I could not get past the second chapter. The author is snarky, rude, and entitled. This is what is wrong with the world today, everybody wants to get something for nothing. The way this twit brags about not doing her job and making other people do it for her is disgusting. Not impressed at all. Would not recommend.
I read and reviewed Dare to Do Nothing for the Non-Fiction Authors Association Book Awards.
I’m always attracted to non-fiction books that promise to make my life a little bit easier, and who doesn’t want to do less? On the whole, Dare to Do Nothing is a humourous approach to getting away with doing nothing.
Unfortunately, I struggled with the humour and content. Upon closer inspection, I realise the author is well-known and loved for her sarcasm and brand of humour in her fiction work, but I’m not sure it transfers as well to non-fiction unless it is to entertain her current audience.
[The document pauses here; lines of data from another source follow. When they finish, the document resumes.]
(* ===== verification/Service.v ===== *)
(** * The node service

    [node/src/service.rs] and [node/src/rpc.rs]: how a node is put together. The Substrate services
    are library code: their types are the members of the class [Substrate] and every call into
    them is a constructor of [serviceE], with the arguments the code passes, answered by the
    environment. [new_partial] and [new_full] are the functions of the same names, call by call, with
    their branches on the configuration, the errors [?] returns early and the one [expect]. The
    closures that create inherent data are data ([CreateInherents]) with their own meaning
    ([inherents]). *)
From stdpp Require Import prelude list strings.
From S2P Require Import Prelude Interaction.
#[local] Open Scope Z_scope.
#[local] Open Scope prog_scope.

(** ** The libraries *)

Class Substrate := {
  Endpoint : Type;
  TelemetryWorker : Type;
  Telemetry : Type;
  TelemetryHandle : Type;
  telemetry_handle : Telemetry -> TelemetryHandle;
  ExecutorConfig : Type;
  WasmExecutor : Type;
  FullClient : Type;
  FullBackend : Type;
  KeystoreContainer : Type;
  Keystore : Type;
  keystore : KeystoreContainer -> Keystore;
  TaskManager : Type;
  Registry : Type;
  PoolOptions : Type;
  TransactionPool : Type;
  GrandpaBlockImport : Type;
  LinkHalf : Type;
  ImportQueue : Type;
  BlockHash : Type;
  SlotDuration : Type;
  Timestamp : Type;
  Slot : Type;
  (** [sp_consensus_aura::inherents::InherentDataProvider::from_timestamp_and_slot_duration] *)
  from_timestamp_and_slot_duration : Timestamp -> SlotDuration -> Slot;
  NodeRole : Type;
  is_authority : NodeRole -> bool;
  NetworkConfig : Type;
  NetworkBackendType : Type;
  NotificationMetrics : Type;
  ChainSpecBox : Type;
  DatabaseSource : Type;
  ProtocolName : Type;
  PeerStoreHandle : Type;
  PeersSetConfig : Type;
  NotificationService : Type;
  Network : Type;
  SystemRpcTx : Type;
  TxHandlerController : Type;
  SyncService : Type;
  OffchainWorkers : Type;
  AuraWorker : Type;
  GrandpaVoter : Type;
  RpcModule : Type;
  RpcError : Type;
  ServiceError : Type;
}.

Section Service.
Context {S : Substrate}.

(** [sc_service::Configuration], as far as the node reads it. *)
Record Configuration := mkConfiguration {
  telemetry_endpoints : option (list Endpoint);
  executor : ExecutorConfig;
  role : NodeRole;
  transaction_pool_options : PoolOptions;
  prometheus_registry : option Registry;
  network : NetworkConfig;
  network_backend : option NetworkBackendType;
  node_name : string;
  chain_spec : ChainSpecBox;
  database : DatabaseSource;
  offchain_worker_enabled : bool;
  force_authoring : bool;
  disable_grandpa : bool;
}.

(** [const GRANDPA_JUSTIFICATION_PERIOD: u32] *)
Definition GRANDPA_JUSTIFICATION_PERIOD : Z := 512.

(** [sc_consensus::LongestChain::new(backend)] *)
Inductive SelectChain : Type := LongestChain (backend : FullBackend).

(** The two [create_inherent_data_providers] closures, with what they capture. *)
Inductive CreateInherents : Type :=
| ImportInherents (cidp_client : FullClient)
| AuthoringInherents (slot_duration : SlotDuration).

(** Parameter structures of the libraries, in the order of the code; fields the code leaves at a
    library default are left out. Telemetry, the pool and the import queue spawn on the task
    manager they are given. *)
Record ImportQueueParams := mkImportQueueParams {
  iq_block_import : GrandpaBlockImport;
  iq_justification_import : option GrandpaBlockImport;
  iq_client : FullClient;
  iq_create_inherent_data_providers : CreateInherents;
  iq_spawner : TaskManager;
  iq_registry : option Registry;
  iq_telemetry : option TelemetryHandle;
}.

(** [sc_service::PartialComponents], with [other] spelled out. *)
Record PartialComponents := mkPartialComponents {
  pc_client : FullClient;
  pc_backend : FullBackend;
  pc_task_manager : TaskManager;
  pc_import_queue : ImportQueue;
  pc_keystore_container : KeystoreContainer;
  pc_select_chain : SelectChain;
  pc_transaction_pool : TransactionPool;
  pc_block_import : GrandpaBlockImport;
  pc_grandpa_link : LinkHalf;
  pc_telemetry : option Telemetry;
}.

(** [sc_network::config::FullNetworkConfiguration], with the protocols added to it. *)
Record FullNetworkConfiguration := mkFullNetworkConfiguration {
  nc_backend : NetworkBackendType;
  nc_network : NetworkConfig;
  nc_registry : option Registry;
  nc_notification_protocols : list PeersSetConfig;
}.
Definition add_notification_protocol (p : PeersSetConfig) (c : FullNetworkConfiguration) :
    FullNetworkConfiguration :=
  mkFullNetworkConfiguration (nc_backend c) (nc_network c) (nc_registry c)
    (nc_notification_protocols c ++ [p]).

(** [warp_proof::NetworkProvider::new(backend, link.shared_authority_set(), Vec::default())] *)
Record WarpSync := mkWarpSync { ws_backend : FullBackend; ws_authorities_of : LinkHalf }.

Record BuildNetworkParams := mkBuildNetworkParams {
  bn_config : Configuration;
  bn_net_config : FullNetworkConfiguration;
  bn_client : FullClient;
  bn_transaction_pool : TransactionPool;
  bn_spawn_handle : TaskManager;
  bn_import_queue : ImportQueue;
  bn_block_announce_validator_builder : option unit;
  bn_warp_sync : option WarpSync;
  bn_block_relay : option unit;
  bn_metrics : NotificationMetrics;
}.

Record OffchainWorkerOptions := mkOffchainWorkerOptions {
  ow_runtime_api_provider : FullClient;
  ow_is_validator : bool;
  ow_keystore : option Keystore;
  ow_offchain_db : FullBackend;
  ow_transaction_pool : option TransactionPool;
  ow_network_provider : Network;
  ow_enable_http_requests : bool;
}.

(** [crate::rpc::FullDeps]: what the RPC builder closure captures. *)
Record FullDeps := mkFullDeps { fd_client : FullClient; fd_pool : TransactionPool }.

Record SpawnTasksParams := mkSpawnTasksParams {
  st_network : Network;
  st_client : FullClient;
  st_keystore : Keystore;
  st_task_manager : TaskManager;
  st_transaction_pool : TransactionPool;
  st_rpc_builder : FullDeps;
  st_backend : FullBackend;
  st_system_rpc_tx : SystemRpcTx;
  st_tx_handler_controller : TxHandlerController;
  st_sync_service : SyncService;
  st_config : Configuration;
  st_telemetry : option Telemetry;
}.

(** [sc_basic_authorship::ProposerFactory::new(..)] *)
Record ProposerFactory := mkProposerFactory {
  pf_spawn_handle : TaskManager;
  pf_client : FullClient;
  pf_pool : TransactionPool;
  pf_registry : option Registry;
  pf_telemetry : option TelemetryHandle;
}.

Record StartAuraParams := mkStartAuraParams {
  sa_slot_duration : SlotDuration;
  sa_client : FullClient;
  sa_select_chain : SelectChain;
  sa_block_import : GrandpaBlockImport;
  sa_proposer_factory : ProposerFactory;
  sa_create_inherent_data_providers : CreateInherents;
  sa_force_authoring : bool;
  sa_backoff_authoring_blocks : option unit;
  sa_keystore : Keystore;
  sa_sync_oracle : SyncService;
  sa_justification_sync_link : SyncService;
  (** numerator and denominator of the proportion *)
  sa_block_proposal_slot_portion : Z * Z;
  sa_max_block_proposal_slot_portion : option (Z * Z);
  sa_telemetry : option TelemetryHandle;
}.

(** [sc_consensus_grandpa::Config] *)
Record GrandpaConfig := mkGrandpaConfig {
  gc_gossip_duration_millis : Z;
  gc_justification_generation_period : Z;
  gc_name : option string;
  gc_observer_enabled : bool;
  gc_keystore : option Keystore;
  gc_local_role : NodeRole;
  gc_telemetry : option TelemetryHandle;
  gc_protocol_name : ProtocolName;
}.

Record GrandpaParams := mkGrandpaParams {
  gp_config : GrandpaConfig;
  gp_link : LinkHalf;
  gp_network : Network;
  gp_sync : SyncService;
  gp_notification_service : NotificationService;
  gp_prometheus_registry : option Registry;
  gp_telemetry : option TelemetryHandle;
  gp_offchain_tx_pool : TransactionPool;
}.

(** The futures the node spawns. *)
Inductive Task : Type :=
| TelemetryTask (worker : TelemetryWorker)
| OffchainTask (workers : OffchainWorkers) (client : FullClient)
| AuraTask (worker : AuraWorker)
| GrandpaTask (voter : GrandpaVoter).

(** ** The calls into the libraries

    A fallible call answers with a [result]; its error is the one the caller's [?] converts to. *)
Inductive serviceE : Type -> Type :=
| telemetry_worker_new (buffer : Z) : serviceE (result TelemetryWorker ServiceError)
| new_telemetry (worker : TelemetryWorker) (endpoints : list Endpoint) : serviceE Telemetry
| new_wasm_executor (c : ExecutorConfig) : serviceE WasmExecutor
| new_full_parts (c : Configuration) (telemetry : option TelemetryHandle) (e : WasmExecutor) :
    serviceE (result (FullClient * FullBackend * KeystoreContainer * TaskManager) ServiceError)
(** [task_manager.spawn_handle()] or [spawn_essential_handle()], then [spawn] or
    [spawn_blocking] *)
| spawn (tm : TaskManager) (essential blocking : bool) (name : string) (group : option string)
    (task : Task) : serviceE unit
| build_transaction_pool (spawner : TaskManager) (client : FullClient) (authority : bool)
    (options : PoolOptions) (registry : option Registry) : serviceE TransactionPool
| grandpa_block_import (client : FullClient) (period : Z) (select_chain : SelectChain)
    (telemetry : option TelemetryHandle) :
    serviceE (result (GrandpaBlockImport * LinkHalf) ServiceError)
| aura_import_queue (params : ImportQueueParams) : serviceE (result ImportQueue ServiceError)
| register_notification_metrics (backend : NetworkBackendType) (registry : option Registry) :
    serviceE NotificationMetrics
(** [client.block_hash(0).ok().flatten()] *)
| genesis_block_hash (client : FullClient) : serviceE (option BlockHash)
| protocol_standard_name (genesis : BlockHash) (spec : ChainSpecBox) : serviceE ProtocolName
| peer_store_handle (c : FullNetworkConfiguration) : serviceE PeerStoreHandle
| grandpa_peers_set_config (name : ProtocolName) (metrics : NotificationMetrics)
    (peer_store : PeerStoreHandle) : serviceE (PeersSetConfig * NotificationService)
| build_network (params : BuildNetworkParams) :
    serviceE (result (Network * SystemRpcTx * TxHandlerController * SyncService) ServiceError)
| offchain_workers_new (options : OffchainWorkerOptions) :
    serviceE (result OffchainWorkers ServiceError)
| spawn_tasks (params : SpawnTasksParams) : serviceE (result unit ServiceError)
| aura_slot_duration (client : FullClient) : serviceE (result SlotDuration ServiceError)
| start_aura (params : StartAuraParams) : serviceE (result AuraWorker ServiceError)
| run_grandpa_voter (params : GrandpaParams) : serviceE (result GrandpaVoter ServiceError).
(** ** Booting a chain

    The node builds a chain specification, the runtime serves the genesis it names, and the node
    reads the slot duration from the runtime. *)
Section Boot.
Context {F : Frame}.
Context {Keyring AccountId AuraId GrandpaId : Type} `{EqDecision Keyring}.
Context (Alice Bob AliceStash BobStash One Two : Keyring) (keyring_iter : list Keyring)
  (to_account_id : Keyring -> AccountId) (aura_key : Keyring -> AuraId)
  (grandpa_key : Keyring -> GrandpaId) (serialize : GenesisPatch AccountId AuraId GrandpaId -> ApiBytes)
  (DEV_RUNTIME_PRESET LOCAL_TESTNET_RUNTIME_PRESET : string).
Context {Wasm File : Type} (WASM_BINARY : option Wasm) (from_json_file : string -> result File string).
Context (MinimumPeriodTimesTwo : Z -> Z)
  (get_preset_helper : option string -> (string -> option ApiBytes) -> option ApiBytes)
  (max_block : ApiWeight).

(** [get_preset] of the library asks the closure for a named preset. *)
Hypothesis get_preset_helper_named : forall id f, get_preset_helper (Some id) f = f id.
(** [MinimumPeriodTimesTwo] is twice the minimum period of [pallet_timestamp]. *)
Hypothesis MinimumPeriodTimesTwo_spec : forall p, MinimumPeriodTimesTwo p = 2 * p.

Definition runtime_api {X} : apiE X -> fallible frameE string X :=
  api MinimumPeriodTimesTwo get_preset_helper max_block
    (get_preset Alice Bob AliceStash BobStash One Two keyring_iter to_account_id aura_key grandpa_key
      serialize DEV_RUNTIME_PRESET LOCAL_TESTNET_RUNTIME_PRESET)
    (preset_names DEV_RUNTIME_PRESET LOCAL_TESTNET_RUNTIME_PRESET).

(** C36: every chain the node builds boots, and its quorums are exact. A specification the node builds
    names a preset for which the runtime's genesis API serves a serialized genesis; that genesis has
    authorities to author blocks, Alice as the root account, and an issuance for which Eq. 1 is
    decided exactly; and the slot duration the runtime's Aura API reports is the block time. *)
Theorem built_chains_boot id s env :
  Z.of_nat (length keyring_iter) <= 2 ^ 30 ->
  load_spec WASM_BINARY DEV_RUNTIME_PRESET LOCAL_TESTNET_RUNTIME_PRESET from_json_file id = Ok (Built s) ->
  exists g,
    outcome_of env (runtime_api (genesis_preset (Some (cs_preset s)))) = Ok (Some (serialize g))
    /\ gp_aura_authorities g <> [] /\ length (gp_aura_authorities g) = length (gp_grandpa_authorities g)
    /\ gp_sudo_key g = Some (to_account_id Alice)
    /\ genesis_issuance g * PERBILL_ACCURACY <= u128_max
    /\ outcome_of env (runtime_api slot_duration) = Ok MILLI_SECS_PER_BLOCK.
Proof using get_preset_helper_named MinimumPeriodTimesTwo_spec.
  intros Hlen Hs. apply built_specs_have_genesis in Hs as (_ & Hname & _).
  destruct (preset_issuance_exact Alice Bob AliceStash BobStash One Two keyring_iter to_account_id
    aura_key grandpa_key Hlen) as (_ & Hdev & Hlocal).
  assert (Hslot : Aura_SlotDuration MinimumPeriodTimesTwo = MILLI_SECS_PER_BLOCK)
    by (unfold Aura_SlotDuration; cbn; by rewrite MinimumPeriodTimesTwo_spec).
  unfold outcome_of, runtime_api. cbn [api]. rewrite get_preset_helper_named, Hslot. unfold get_preset.
  destruct (String.eqb_spec (cs_preset s) DEV_RUNTIME_PRESET) as [E1|E1].
  { eexists. split; [reflexivity|]. by split_and!. }
  destruct (String.eqb_spec (cs_preset s) LOCAL_TESTNET_RUNTIME_PRESET) as [E2|E2].
  { eexists. split; [reflexivity|]. by split_and!. }
  by apply elem_of_cons in Hname as [?|[?|?%not_elem_of_nil]%elem_of_cons].
Qed.
End Boot.
(* ===== verification/Disk.v ===== *)
(** * The disk under the tools

    The files a tool writes are there afterwards. [disk d h] is what the disk [d] holds after the calls
    [h]; an environment [stores] its files when it answers from that disk, and [quiet] programs leave it
    alone. The rules are those of [Interaction.wp], with the disk read off the history. *)
From stdpp Require Import prelude gmap vector strings.
From Stdlib Require Import Init.Byte.
From S2P Require Import Prelude Types Config Interaction Tools.
#[local] Open Scope Z_scope.
#[local] Open Scope prog_scope.

(** The files of a machine, by path. *)
Abbreviation Disk := (gmap string (list byte)).

Section Disk.
Context {T : Config} {J : JsLibs T}.

(** A write that succeeds creates the file or replaces it; no other call of the tools changes a file. *)
Definition after (d : Disk) (c : called toolE) : Disk :=
  match c with
  | Called e x =>
      (match e in toolE X return X -> Disk with
       | writeFileSync path bytes _ => fun r => match r with Ok _ => <[path := bytes]> d | Err _ => d end
       | _ => fun _ => d
       end) x
  end.
Definition disk (d : Disk) (h : list (called toolE)) : Disk := foldl after d h.

Lemma disk_snoc d h c : disk d (h ++ [c]) = after (disk d h) c.
Proof. apply foldl_snoc. Qed.

(** The files of the store and of the installation directory. *)
Definition tool_file (path : string) : Prop :=
  exists name, path = path_join STORE_DIR name \/ path = path_join INSTALL_DIR name.

Lemma store_tool_file name : tool_file (path_join STORE_DIR name).
Proof. exists name. by left. Qed.
Lemma install_tool_file name : tool_file (path_join INSTALL_DIR name).
Proof. exists name. by right. Qed.

(** The environment answers from the disk [d] and from what has been written to it since. *)
Record stores (env : environment toolE) (d : Disk) : Prop := {
  st_exists path h : tool_file path ->
    env _ h (existsSync path) = bool_decide (is_Some (disk d h !! path));
  st_read path bytes h : disk d h !! path = Some bytes -> env _ h (readFileSync path) = Ok bytes;
}.

(** ** Programs that write nothing *)

Definition quiet_call (X : Type) (e : toolE X) : Prop :=
  match e with writeFileSync _ _ _ => False | _ => True end.

Lemma quiet_after d X (e : toolE X) x : quiet_call X e -> after d (Called e x) = d.
Proof. by destruct e. Qed.

Lemma exec_quiet {A} env d (p : prog toolE A) h :
  all_calls quiet_call p -> disk d (fst (exec env h p)) = disk d h.
Proof.
  revert h. induction p as [a|X e k IH]; intros h; cbn; [done|]. intros [He Hk].
  rewrite IH by apply Hk. by rewrite disk_snoc, quiet_after.
Qed.

Section Rules.
Context (env : environment toolE) (d : Disk) (R : string -> list (called toolE) -> Prop).
#[local] Abbreviation wp := (wp env).

Lemma wp_throw_unless c message (Q : unit -> list (called toolE) -> Prop) h :
  c = true -> Q tt h -> wp (throw_unless c message) Q R h.
Proof. by intros ->. Qed.

(** A quiet program returns what it returns, on the disk it was run on. *)
Lemma wp_quiet {A} (p : tool A) (Q : A -> list (called toolE) -> Prop) h :
  all_calls quiet_call p -> (forall a h', disk d h' = disk d h -> Q a h') -> wp p Q always h.
Proof.
  intros Hp HQ. unfold Interaction.wp. pose proof (exec_quiet env d p h Hp) as E.
  destruct (exec env h p) as [h' [a|e]]; [by apply HQ | done].
Qed.

(** A call that writes nothing and is answered with [a]. *)
Lemma wp_ask {X} (e : toolE (result X string)) a (Q : X -> list (called toolE) -> Prop) h :
  env _ h e = Ok a -> quiet_call _ e -> (forall h', disk d h' = disk d h -> Q a h') -> wp (await e) Q R h.
Proof.
  intros He Hq HQ. apply wp_trigger. rewrite He. apply HQ. by rewrite disk_snoc, quiet_after.
Qed.

Lemma wp_look {X} (e : toolE X) a (Q : X -> list (called toolE) -> Prop) h :
  env _ h e = a -> quiet_call _ e -> (forall h', disk d h' = disk d h -> Q a h') ->
  wp (io (trigger e)) Q R h.
Proof.
  intros He Hq HQ. apply wp_io. rewrite He. apply HQ. by rewrite disk_snoc, quiet_after.
Qed.

(** A write that succeeds. *)
Lemma wp_write path bytes x (Q : unit -> list (called toolE) -> Prop) h :
  env _ h (writeFileSync path bytes x) = Ok tt ->
  (forall h', disk d h' = <[path := bytes]> (disk d h) -> Q tt h') ->
  wp (await (writeFileSync path bytes x)) Q R h.
Proof. intros He HQ. apply wp_trigger. rewrite He. apply HQ. by rewrite disk_snoc. Qed.

(** ** The store *)

Context (Hd : stores env d).

(** [storeGet] finds a file that has the hash in its name. *)
Lemma wp_storeGet cid bytes (Q : list byte -> list (called toolE) -> Prop) h :
  disk d h !! path_join STORE_DIR (strip0x cid) = Some bytes -> sha256Hex bytes = toLowerCase cid ->
  (forall h', disk d h' = disk d h -> Q bytes h') -> wp (storeGet cid) Q R h.
Proof using Hd.
  intros Hfile Hhash HQ. unfold storeGet.
  apply wp_then, (wp_look _ true); [|done|intros h1 E1].
  { rewrite (st_exists _ _ Hd) by apply store_tool_file. apply bool_decide_eq_true. by exists bytes. }
  apply wp_then, wp_throw_unless; [done|].
  apply wp_then, (wp_ask _ bytes); [by apply (st_read _ _ Hd); rewrite E1 | done | intros h2 E2].
  apply wp_then, wp_throw_unless; [by apply bool_decide_eq_true|].
  apply wp_ok, HQ. congruence.
Qed.
End Rules.

Definition store_file (bytes : list byte) : string := path_join STORE_DIR (slice2 (sha256Hex bytes)).

(** [storePut] leaves a file of that name alone, whatever it holds; otherwise it writes it. *)
Lemma wp_storePut env d bytes (Q : string -> list (called toolE) -> Prop) h :
  stores env d ->
  (forall h', disk d h' = (if decide (is_Some (disk d h !! store_file bytes)) then disk d h
                           else <[store_file bytes := bytes]> (disk d h)) ->
     Q (sha256Hex bytes) h') ->
  wp env (storePut bytes) Q always h.
Proof.
  intros Hd HQ. unfold storePut.
  apply wp_then, (wp_quiet _ d); [done|]. intros _ h1 E1. cbv zeta. fold (store_file bytes).
  apply wp_then, (wp_look _ d _ _ (bool_decide (is_Some (disk d h !! store_file bytes)))); [|done|].
  { rewrite (st_exists _ _ Hd) by apply store_tool_file. by rewrite E1. }
  intros h2 E2. rewrite E1 in E2. apply wp_then. case_bool_decide as Hs.
  - apply wp_ok, wp_ok, HQ. by rewrite decide_True.
  - apply wp_trigger. destruct (env _ h2 _) as [[]|e]; [|done]. apply wp_ok, HQ.
    by rewrite decide_False, disk_snoc, E2 by done.
Qed.
End Disk.

(** ** A machine

    A machine with the disk [d]: what concerns no file is answered by [other]. *)
Definition machine {T : Config} (other : environment toolE) (d : Disk) : environment toolE :=
  fun X h e =>
    match e in toolE X return X with
    | existsSync path => bool_decide (is_Some (disk d h !! path))
    | readFileSync path => match disk d h !! path with Some bytes => Ok bytes | None => Err "ENOENT" end
    | mkdirSync _ | writeFileSync _ _ _ => Ok tt
    | e' => other _ h e'
    end.

Lemma machine_stores {T : Config} {J : JsLibs T} (other : environment toolE) d : stores (machine other d) d.
Proof. split; cbn; [done|]. by intros path bytes h ->. Qed.
Definition verifyAndInstall (projectId : ProjectId) (projectName : string) (entry : ReleaseEntry) :
    tool Installed :=
  let onChainBinaryHash := u8aToHex (vec_to_list (re_output_binary_hash entry)) in
  let attestationCid := u8aToHex (vec_to_list (re_attestation_cid entry)) in
  let onChainCommit := u8aToHex (vec_to_list (re_source_commit_hash entry)) in
  let? attBytes := storeGet attestationCid in
  match json_parse attBytes with
  | None => throw_error "not an attestation"
  | Some att =>
      let? _ := throw_unless (names (aj_output_binary_hash att) onChainBinaryHash) "output_binary_hash" in
      let? _ := throw_unless (names (aj_source_commit_hash att) onChainCommit) "source_commit_hash" in
      let? builderInfo := await (query_stakeholders projectId (aj_builder att)) in
      let? _ := throw_unless (match builderInfo with
                       | Some sh => bool_decide (sh_role sh = BuildService)
                       | None => false
                       end) "not a registered Build Service" in
      match signingPayload att, decodeAddress (aj_builder att) with
      | Some payload, Some who =>
          let? sigOk := returned (sr25519Verify payload (hexToU8a (aj_builder_signature att)) who) in
          let? _ := throw_unless sigOk "builder_signature does not verify" in
          let? binary := storeGet onChainBinaryHash in
          let? _ := throw_unless (bool_decide (sha256Hex binary = onChainBinaryHash)) "binary hash" in
          let? _ := await (mkdirSync INSTALL_DIR) in
          let? _ := await (writeFileSync (target projectName entry) binary true) in
          let? _ := await (writeFileSync (target projectName entry +:+ ".attestation.json") attBytes false) in
          ok (mkInstalled (u8aToString (re_version entry)) (target projectName entry)
            onChainBinaryHash attestationCid)
      | _, _ => throw_error "malformed attestation"
      end
  end.

(** One turn of the loop of [syncProject]: what is on the disk already is skipped. *)
Inductive Synced : Type :=
| Skipped (version : string)
| NewlyInstalled (r : Installed).

Definition sync_entry (projectId : ProjectId) (projectName : string) (i : Z) : tool Synced :=
  let? entry := await (query_releaseLog projectId i) in
  match entry with
  | None => throw_error "Option: unwrapping a None value"
  | Some entry =>
      let! present := trigger (existsSync (target projectName entry)) in
      let? same :=
        if present : bool then
          let? bytes := await (readFileSync (target projectName entry)) in
          ok (bool_decide (sha256Hex bytes = u8aToHex (vec_to_list (re_output_binary_hash entry))))
        else ok false in
      if same : bool then ok (Skipped (u8aToString (re_version entry)))
      else let? r := verifyAndInstall projectId projectName entry in ok (NewlyInstalled r)
  end.

(** [for (let i = 0; i < count; i++)], with the number of entries left. *)
Fixpoint sync_entries (projectId : ProjectId) (projectName : string) (i : Z) (left : nat) :
    tool (list Synced) :=
  match left with
  | O => ok []
  | Datatypes.S left' =>
      let? r := sync_entry projectId projectName i in
      let? rest := sync_entries projectId projectName (i + 1) left' in
      ok (r :: rest)
  end.

Record SyncResult := mkSyncResult {
  sr_projectName : string;
  sr_count : Z;
  sr_installed : list Installed;
  sr_skipped : list string;
}.
Definition installed_part (s : Synced) : option Installed :=
  match s with NewlyInstalled r => Some r | Skipped _ => None end.
Definition skipped_part (s : Synced) : option string :=
  match s with Skipped v => Some v | NewlyInstalled _ => None end.

Definition syncProject (projectId : ProjectId) : tool SyncResult :=
  let? project := await (query_projects projectId) in
  match project with
  | None => throw_error "project not found on chain"
  | Some info =>
      let projectName := u8aToString (pi_name info) in
      let? count := await (query_releaseCount projectId) in
      let? l := sync_entries projectId projectName 0 (Z.to_nat count) in
      ok (mkSyncResult projectName count (omap installed_part l) (omap skipped_part l))
  end.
I can’t fault the writing. It’s a well-written book with lots of potential for the right audience, unfortunately, it wasn’t for me.
My sister-in-law bought this at the airport during a family vacation. A few pages in, she threw it down and suggested I take a look. I did. It was insultingly bad. We read the rest together to see how much worse if could get and we weren't disappointed. We now have an ongoing joke about how to be the most heinous person possible in every situation, based on Minty's guidance. We joked that I should write a review. I decided to follow through and spare some potential readers any wasted time.
This book positions itself as a "witty, humorous, tongue-in-cheek" approach to living your life unburdened by things like listening to friends or helping others when they need it. It's a poorly-written and obnoxious collection of trash advice.
It mocks those who work hard, listen when people speak to them, or take on serious responsibility. It views them as "suckers." How the author thought is was appropriate to release this in the middle of a pandemic and economic crisis illustrates how self absorbed her philosophy is. It shames those who care about their friends, family or co-workers. It's one long self-centered humblebrag disguised as a lifestyle guide.
In our current climate it reads as tone-deaf, self-aggrandizing and unoriginal. The jokes and "observations" are tired and outdated material that may have been funny decades ago, but don't hold up today. This is not wit, humor or playful observation. The author also details at length what she looks like, eats, the color of her eyes, etc. etc. etc. It's out of place and self-important in the worst way.
At one point in the book, Ms. Minty makes a statement about "worrying that her haircut will make her look like she had fled a mental institution." She also makes a couple of other crass comments about mental health. Are we doing that now?
The only time you should follow her advice is on the occasion you see this book and consider buying or reading it. In that case, I would also encourage you to "do nothing."